I do sometimes worry that, for every student like Randall who initially feels like an outsider, there might be others who don’t come back for that second year, and maybe are lost to mathematics even though they could make valuable contributions. It’s a tough question. But I think that the way Kelly runs HCSSiM does a lot to counter the intimidating/competitive aspect of mathematics. An egalitarian ethos (reinforced by Hampshire College’s barefoot image) prevails, and classroom show-offs are discreetly told to knock it off. You’re not here to compete with other people; you’re here to learn math, and to enjoy doing it. Math is a social process. Math is fun. And when the math stops being fun for you, or for the people you are teaching, or the people you are learning from, or the people you are learning with, that means you are doing it wrong.
One of my teachers at Hampshire was computer scientist Susan Landau, who herself was one of Kelly’s first students. She says: “The program certainly was the single most important factor in my becoming a mathematician (and in my succeeding in graduate school). I came in 1971 to this summer math program and one of the things I learned was to find patterns, make conjectures, and prove theorems; if there is any impact that anybody has ever had on the research I have done in mathematics—which is highly computational work—it’s the summer math program and Kelly. And the program also gave me the confidence to go on when I was dealing with sexism in the field. It’s had a remarkable impact on my life.”
LEARNING THAT YOU ARE NOT ALONE
Mathematician Dan Ullman said, at a gathering of past and present HCSSiM students: “I was inaugurated into this Yellow Pig club 32 years ago, and I wonder if the students who decided to come this summer knew what they were getting themselves into. This is a club that you now have membership in and you can never get out of.” I should add that, although you can’t get out of the club, and it’s not easy to get invited to attend the program as a student, it’s easy to get into the “Yellow Pig club” after high school, whether or not you were a student there: just visit HCSSiM for a day, or teach there, or send a child of yours to the program, or all of the above. This porosity of the ingroup/outgroup barrier makes this club less clique-ish (though that may not be much consolation to a non-HCSSiM high schooler forced to listen to HCSSiM-ers singing Yellow Pig carols on the long bus ride to the math team state finals).
Many mathematical collaborations came out of friendships that started or deepened at Hampshire. For instance, two of the earliest HCSSiMers, Eric Lander and Neil Immerman, collaborated on a paper on computational graph theory. I already mentioned how Steve Strogatz and Renato Mirollo met through Hampshire; the two did foundational work on synchronization in networks, described in Strogatz’s book Sync.

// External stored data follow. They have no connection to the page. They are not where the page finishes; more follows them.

(** X9 (zero_filesystem, get_device).  For a DECtape or RK05 device,
    [zero_filesystem] leaves a directory of one segment that holds a single
    empty entry: it starts at the first file block of the old directory and
    runs to the end of the device, all files are gone, the first segment is
    dirty, and the other segments are as before.  The directory is still
    valid when the segment's count of additional words was. *)
Theorem zero_filesystem_one_empty (d : directory_t) (format : format_t)
  (device : device_t) (fuel : nat) :
  get_device format = Some device -> shape d ->
  0 <= first_file_block d 0 <= size device -> (2 <= fuel)%nat ->
  exists d' e,
    zero_filesystem d format = Some d'
    /\ dirty (seg d' 0) = true
    /\ (forall j, j <> 0 -> seg d' j = seg d j)
    /\ directory_entries fuel d' = Some [e]
    /\ empty_file e = true
    /\ file_block e = first_file_block d 0
    /\ e_length e = size device - first_file_block d 0
    /\ (negate (additional_words d 0) < 10 ->
        validate_directory fuel d' = Some true).
Proof.
  intros Hdev Sh Hf Hfuel. unfold zero_filesystem. rewrite Hdev.
  set (d1 := poke d 0 0 (negate 1)).
  set (d2 := poke d1 0 2 0). set (d3 := poke d2 0 3 0).
  set (d4 := poke d3 0 file_entries 0).
  set (v := negate (u16 ((size device - first_file_block d4 0) mod 2 ^ 32))).
  set (d5 := poke d4 0 (file_entries + 1) v).
  assert (L : List.length (data (seg d 0)) = 256%nat) by (apply Sh; lia).
  assert (L1 : List.length (data (seg d1 0)) = 256%nat)
    by (unfold d1; rewrite length_data_poke; exact L).
  assert (L2 : List.length (data (seg d2 0)) = 256%nat)
    by (unfold d2; rewrite length_data_poke; exact L1).
  assert (L3 : List.length (data (seg d3 0)) = 256%nat)
    by (unfold d3; rewrite length_data_poke; exact L2).
  assert (L4 : List.length (data (seg d4 0)) = 256%nat)
    by (unfold d4; rewrite length_data_poke; exact L3).
  assert (W0 : word (mark_dirty d5 0) 0 0 = 4095).
  { rewrite word_mark_dirty. unfold d5, d4, d3, d2.
    rewrite !word_poke_miss by (unfold file_entries; lia).
    unfold d1. rewrite word_poke_hit by (rewrite L; lia).
    reflexivity. }
  assert (W1 : word (mark_dirty d5 0) 0 1 = word d 0 1).
  { rewrite word_mark_dirty. unfold d5, d4, d3, d2, d1.
    rewrite !word_poke_miss by (unfold file_entries; lia). reflexivity. }
  assert (W2 : word (mark_dirty d5 0) 0 2 = 0).
  { rewrite word_mark_dirty. unfold d5, d4, d3.
    rewrite !word_poke_miss by (unfold file_entries; lia).
    unfold d2. rewrite word_poke_hit by (rewrite L1; lia). reflexivity. }
  assert (W3 : word (mark_dirty d5 0) 0 3 = 0).
  { rewrite word_mark_dirty. unfold d5, d4.
    rewrite !word_poke_miss by (unfold file_entries; lia).
    unfold d3. rewrite word_poke_hit by (rewrite L2; lia). reflexivity. }
  assert (W4 : word (mark_dirty d5 0) 0 4 = word d 0 4).
  { rewrite word_mark_dirty. unfold d5, d4, d3, d2, d1.
    rewrite !word_poke_miss by (unfold file_entries; lia). reflexivity. }
  assert (W5 : word (mark_dirty d5 0) 0 5 = 0).
  { rewrite word_mark_dirty. unfold d5.
    rewrite !word_poke_miss by (unfold file_entries; lia).
    unfold d4. rewrite word_poke_hit by (rewrite L3; unfold file_entries; lia).
    reflexivity. }
  assert (W6 : word (mark_dirty d5 0) 0 6 = u16 v).
  { rewrite word_mark_dirty. unfold d5.
    rewrite word_poke_hit by (rewrite L4; unfold file_entries; lia).
    reflexivity. }
  assert (F4 : first_file_block d4 0 = first_file_block d 0).
  { unfold first_file_block, d4, d3, d2, d1.
    rewrite !word_poke_miss by (unfold file_entries; lia). reflexivity. }
  assert (Hsize : size device = 737 \/ size device = 3248).
  { destruct format; try discriminate; injection Hdev as <-;
      vm_compute; auto. }
  destruct (single_empty_entry (mark_dirty d5 0) fuel W0 W2 W5 Hfuel)
    as (He & Hempty & Hfb & Hlen).
  exists (mark_dirty d5 0),
         (peek_entry (mark_dirty d5 0) (init_cursor (mark_dirty d5 0))
                     entry_zero).
  split; [reflexivity|].
  split; [apply dirty_mark_dirty_same; unfold d5, d4, d3, d2, d1;
          rewrite !length_poke, (proj1 Sh); lia|].
  split.
  { intros j Hj. rewrite seg_mark_dirty_other by auto.
    unfold d5, d4, d3, d2, d1. rewrite !data_poke_other by auto.
    reflexivity. }
  split; [exact He|]. split; [exact Hempty|].
  split; [rewrite Hfb; exact W1|].
  split.
  - rewrite Hlen, W6. unfold v. rewrite F4.
    rewrite Z.mod_small by (change (2 ^ 32) with 4294967296; lia).
    apply negate_twice_small. lia.
  - intros Ha. destruct fuel as [|fuel]; [lia|].
    unfold validate_directory. cbn [validate_loop].
    unfold segment_sane, next_segment, number_files, additional_words,
      flag_word.
    rewrite W0, W2, W3, W4. fold (additional_words d 0).
    replace (negate (additional_words d 0) <? 10) with true
      by (symmetry; apply Z.ltb_lt; exact Ha).
    reflexivity.
Qed.
(** * apply_gcp: the ground-control-point alignment tool of maptk

    A shallow embedding of [tools/apply_gcp.cxx] and the properties of its
    pipeline: the frame index, the KRTD camera loader, the geo-origin
    load/persist discipline, the choice of the transform estimator and the
    process exit codes.

    Conventions of the embedding:
    - [std::map] is a [gmap], [std::vector] a [list], a possibly null
      [shared_ptr] an [option];
    - the tool is effectful; every function that logs, touches a file, calls
      a plugin or may throw lives in the monad [M], which records the trace
      of observable events and the way the computation ended;
    - the numeric collaborators (triangulation, estimators, projections,
      file parsers) are fields of the record [world];
    - timers are not observable events; log messages are, without the data
      they interpolate. *)

From Stdlib Require Import ZArith Ascii String Permutation.
From stdpp Require Import base option list gmap strings sorting.

Local Open Scope Z_scope.

(** ** Value domains left abstract

    The pipeline never inspects a coordinate, a camera or a transform: it
    only routes them between collaborators. *)
Class geometry := {
  double : Type;
  camera : Type;
  landmark : Type;
  track : Type;
  similarity : Type;
  ins_data : Type;
  (** the default-constructed [similarity_d] *)
  similarity_identity : similarity;
  double_zero : double;
}.

Definition path_t := string.
Definition frame_id_t := Z.

Definition EXIT_SUCCESS : Z := 0.
Definition EXIT_FAILURE : Z := 1.

(** ** File names (kwiversys::SystemTools, POSIX separators) *)

(** The part of [s] after the last occurrence of [c], if [c] occurs. *)
Fixpoint after_last (c : ascii) (s : string) : option string :=
  match s with
  | EmptyString => None
  | String a rest =>
      match after_last c rest with
      | Some t => Some t
      | None => if Ascii.eqb a c then Some rest else None
      end
  end.

(** The part of [s] before the last occurrence of [c], if [c] occurs. *)
Fixpoint before_last (c : ascii) (s : string) : option string :=
  match s with
  | EmptyString => None
  | String a rest =>
      match before_last c rest with
      | Some t => Some (String a t)
      | None => if Ascii.eqb a c then Some EmptyString else None
      end
  end.

(** Whether [c] occurs in [s]. *)
Fixpoint contains_char (c : ascii) (s : string) : bool :=
  match s with
  | EmptyString => false
  | String a rest => Ascii.eqb a c || contains_char c rest
  end.

Definition GetFilenameName (filename : string) : string :=
  default filename (after_last "/" filename).

Definition GetFilenameWithoutLastExtension (filename : string) : string :=
  let name := GetFilenameName filename in
  default name (before_last "." name).

(** ** The frame index (maptk_main, the loop over [image_files])

    [frame2filename.size()] is cast to [frame_id_t] (64-bit signed); a
    vector of strings cannot hold 2^63 elements, so the cast is exact. *)
Definition frame_index : Type := list string * gmap string frame_id_t.

Definition frame_index_step (st : frame_index) (i_file : path_t) : frame_index :=
  let i_file_stem := GetFilenameWithoutLastExtension i_file in
  (st.1 ++ [i_file_stem], <[i_file_stem := Z.of_nat (length st.1)]> st.2).

Definition build_frame_index (image_files : list path_t) : frame_index :=
  fold_left frame_index_step image_files ([], ∅).

Definition frame2filename (image_files : list path_t) : list string :=
  (build_frame_index image_files).1.

Definition filename2frame (image_files : list path_t) : gmap string frame_id_t :=
  (build_frame_index image_files).2.


(** ** Configuration blocks (kwiver::vital::config_block)

    A block is a finite map from keys to string values.  [has_value] holds
    of every stored key, whatever its value. *)
Abbreviation config := (gmap string string).

Definition has_value (c : config) (key : string) : bool :=
  bool_decide (is_Some (c !! key)).

Definition get_value_default (c : config) (key dflt : string) : string :=
  default dflt (c !! key).

(** [self->merge_config(other)]: the values of [other] win. *)
Definition merge_config (self other : config) : config := other ∪ self.

(** The interface every algorithm plugin implements. *)
Record algorithm := {
  impl_name : string;
  get_configuration : config;
  check_configuration : config -> bool;
}.

Definition type_key (name : string) : string := name +:+ ":type".

(** Entries of [sub] stored under the prefix [block]. *)
Definition merge_subblock (block : string) (sub c : config) : config :=
  map_fold (fun k v acc => <[block +:+ ":" +:+ k := v]> acc) c sub.

Definition get_nested_algo_configuration
    (name : string) (c : config) (nested_algo : option algorithm) : config :=
  match nested_algo with
  | Some a =>
      merge_subblock (name +:+ ":" +:+ impl_name a) (get_configuration a)
        (<[type_key name := impl_name a]> c)
  | None =>
      if has_value c (type_key name) then c else <[type_key name := EmptyString]> c
  end.

(** The plugin registry of one algorithm kind; no implementation is
    registered under the empty name. *)
Definition create {A : Type} (registry : string -> option A) (iname : string) : option A :=
  if decide (iname = EmptyString) then None else registry iname.

Definition set_nested_algo_configuration {A : Type}
    (registry : string -> option A) (name : string) (c : config) : option A :=
  match c !! type_key name with
  | Some iname => create registry iname
  | None => None
  end.

Definition check_nested_algo_configuration {A : Type}
    (base : A -> algorithm) (registry : string -> option A)
    (name : string) (c : config) : bool :=
  match c !! type_key name with
  | None => false
  | Some iname =>
      match create registry iname with
      | None => false
      | Some a => check_configuration (base a) c
      end
  end.

(** [default_config] of the tool, before the four nested algorithm blocks
    are added. *)
Definition default_values : config :=
  <["output_krtd_dir" := "output/krtd"]>
  (<["output_pos_dir" := "output/pos"]>
  (<["output_ply_file" := "output/landmarks.ply"]>
  (<["geo_origin_file" := "output/geo_origin.txt"]>
  (<["input_reference_points_file" := EmptyString]>
  (<["input_krtd_files" := EmptyString]>
  (<["input_ply_file" := EmptyString]>
  (<["image_list_file" := EmptyString]> ∅))))))).

Definition default_config : config :=
  let c := default_values in
  let c := get_nested_algo_configuration "triangulator" c None in
  let c := get_nested_algo_configuration "geo_mapper" c None in
  let c := get_nested_algo_configuration "st_estimator" c None in
  get_nested_algo_configuration "can_tfm_estimator" c None.

(** ** The file system *)
Inductive fs_entry :=
| FsAbsent
| FsDirectory (listing : option (list string))
| FsFile (lines : list string).

Abbreviation camera_map := (gmap frame_id_t camera).
Abbreviation landmark_map := (gmap Z landmark).

Section Model.
Context `{G : geometry}.

Definition vector_3d : Type := double * double * double.
Definition track_set : Type := list track.

Definition exn := string.

(** ** Algorithm plugins *)
Record triangulate_landmarks := {
  tri_base : algorithm;
  triangulate : option camera_map -> track_set -> landmark_map -> exn + landmark_map;
}.

Record geo_map := {
  geo_base : algorithm;
  latlon_to_utm : double -> double -> double * double * Z * bool;
  utm_to_latlon : double -> double -> Z -> bool -> double * double;
}.

Record estimate_similarity_transform := {
  st_base : algorithm;
  st_estimate_transform : landmark_map -> landmark_map -> exn + similarity;
}.

Record estimate_canonical_transform := {
  can_base : algorithm;
  can_estimate_transform : option camera_map -> option landmark_map -> exn + similarity;
}.

(** ** The local coordinate system (maptk/local_geo_cs.h)

    The class is declared outside the tool; it holds the projection
    algorithm, the zone and the origin, with plain setters. *)
Record local_geo_cs := {
  geo_map_algo : option geo_map;
  utm_origin_zone : Z;
  utm_origin : vector_3d;
}.

(** Modelled from the spec: the constructor of local_geo_cs, which is
    defined outside the tool.  The zone starts unset, which the tool reads as a negative
    zone (it tests [utm_origin_zone() >= 0] for "resolved"). *)
Definition new_local_geo_cs (alg : option geo_map) : local_geo_cs :=
  {| geo_map_algo := alg; utm_origin_zone := -1;
     utm_origin := (double_zero, double_zero, double_zero) |}.

Definition set_utm_origin_zone (cs : local_geo_cs) (zone : Z) : local_geo_cs :=
  {| geo_map_algo := geo_map_algo cs; utm_origin_zone := zone;
     utm_origin := utm_origin cs |}.

Definition set_utm_origin (cs : local_geo_cs) (o : vector_3d) : local_geo_cs :=
  {| geo_map_algo := geo_map_algo cs; utm_origin_zone := utm_origin_zone cs;
     utm_origin := o |}.

(** What a reference points file holds once parsed. *)
Record reference_data := {
  rd_geo_points : list vector_3d;    (* lon, lat, alt of each row *)
  rd_mean : vector_3d;               (* mean UTM position of the rows *)
  rd_landmarks : landmark_map;
  rd_tracks : track_set;
}.

(** ** The environment of one run *)
Record world := {
  (* command line, as parsed by kwiversys::CommandLineArguments *)
  arg_parse_ok : bool;
  opt_help : bool;
  opt_config : string;
  opt_out_config : string;
  (* plugin registries *)
  triangulator_impl : string -> option triangulate_landmarks;
  geo_mapper_impl : string -> option geo_map;
  st_estimator_impl : string -> option estimate_similarity_transform;
  can_tfm_estimator_impl : string -> option estimate_canonical_transform;
  (* files *)
  fs : path_t -> fs_entry;
  can_write : path_t -> bool;
  read_config_file : path_t -> exn + config;
  read_krtd_file : path_t -> exn + camera;
  read_ply_file : path_t -> exn + landmark_map;
  parse_origin : list string -> double * double * double;
  read_reference_points : path_t -> exn + reference_data;
  (* arrows *)
  reprojection_rmse : camera_map -> landmark_map -> track_set -> double;
  transform_cameras : camera_map -> similarity -> camera_map;
  transform_landmarks : landmark_map -> similarity -> landmark_map;
  update_ins_from_cameras : camera_map -> local_geo_cs -> exn + gmap frame_id_t ins_data;
}.

(** The empty path names no file. *)
Definition FileExists (w : world) (p : path_t) (isFile : bool) : bool :=
  if decide (p = EmptyString) then false
  else match fs w p with
       | FsAbsent => false
       | FsDirectory _ => negb isFile
       | FsFile _ => true
       end.

Definition FileIsDirectory (w : world) (p : path_t) : bool :=
  if decide (p = EmptyString) then false
  else match fs w p with FsDirectory _ => true | _ => false end.

(** [std::ifstream ifs(p)] followed by the [std::getline] loop: the lines of
    the file, or [None] when the stream is not good after opening. *)
Definition ifstream (w : world) (p : path_t) : option (list string) :=
  if decide (p = EmptyString) then None
  else match fs w p with FsFile lines => Some lines | _ => None end.

(** ** Observable events *)
Inductive level := Debug | Info | Warn | Error.

Inductive event :=
| EvLog (lvl : level) (msg : string)
| EvUsage
| EvWriteConfig (p : path_t) (c : config)
| EvReadKrtd (p : path_t)
| EvSetZone (zone : Z)
| EvTriangulate
| EvReprojectionRmse
| EvEstimateSimilarity
| EvEstimateCanonical
| EvTransformCameras (s : similarity)
| EvTransformLandmarks (s : similarity)
| EvWriteOrigin (p : path_t) (lat lon alt : double)
| EvWritePly (p : path_t) (lms : landmark_map)
| EvWritePos (p : path_t) (d : ins_data)
| EvWriteKrtd (p : path_t) (c : camera).

(** ** The monad of the tool

    A computation yields its trace and the way it ended: normally, by a
    [return] statement of [maptk_main], by a C++ exception, or by undefined
    behaviour (a null handle dereferenced, a vector read out of range). *)
Inductive outcome (A : Type) :=
| Ok (a : A)
| Return (code : Z)
| Throw (e : exn)
| Undefined.
#[global] Arguments Ok {A} a.
#[global] Arguments Return {A} code.
#[global] Arguments Throw {A} e.
#[global] Arguments Undefined {A}.

Definition M (A : Type) : Type := list event * outcome A.

Definition ret {A} (a : A) : M A := ([], Ok a).

Definition bind {A B} (m : M A) (f : A -> M B) : M B :=
  match m with
  | (t, Ok a) => let '(t', r) := f a in (t ++ t', r)
  | (t, Return c) => (t, Return c)
  | (t, Throw e) => (t, Throw e)
  | (t, Undefined) => (t, Undefined)
  end.

Definition emit (e : event) : M unit := ([e], Ok tt).
Definition log (lvl : level) (msg : string) : M unit := emit (EvLog lvl msg).
Definition return_ {A} (code : Z) : M A := ([], Return code).
Definition throw {A} (e : exn) : M A := ([], Throw e).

Above and beyond its role in spurring collaborations years or decades later, Hampshire lets mathematically-inclined youngsters meet other members of their tribe. “Mathbabe” Cathy O’Neil, describing her arrival at HCSSiM (in her post about the origin of the name of her blog), says: “It was the first moment I had ever felt like I belonged somewhere, that I was with my peeps.”
WHO PAYS FOR THIS?
Back in 1976 (the year I attended as a student), HCSSiM applicants whose parents couldn’t afford the tuition received scholarships from the National Science Foundation, through its Young Scholars Program, which supported student participation in HCSSiM for most summers up through 1995. Then, in 1995, NSF cut the Young Scholars Program. Mathematician Robert Cowen, father of computer scientist and HCSSiM alum Lenore Cowen, wrote an impassioned letter protesting this governmental decision.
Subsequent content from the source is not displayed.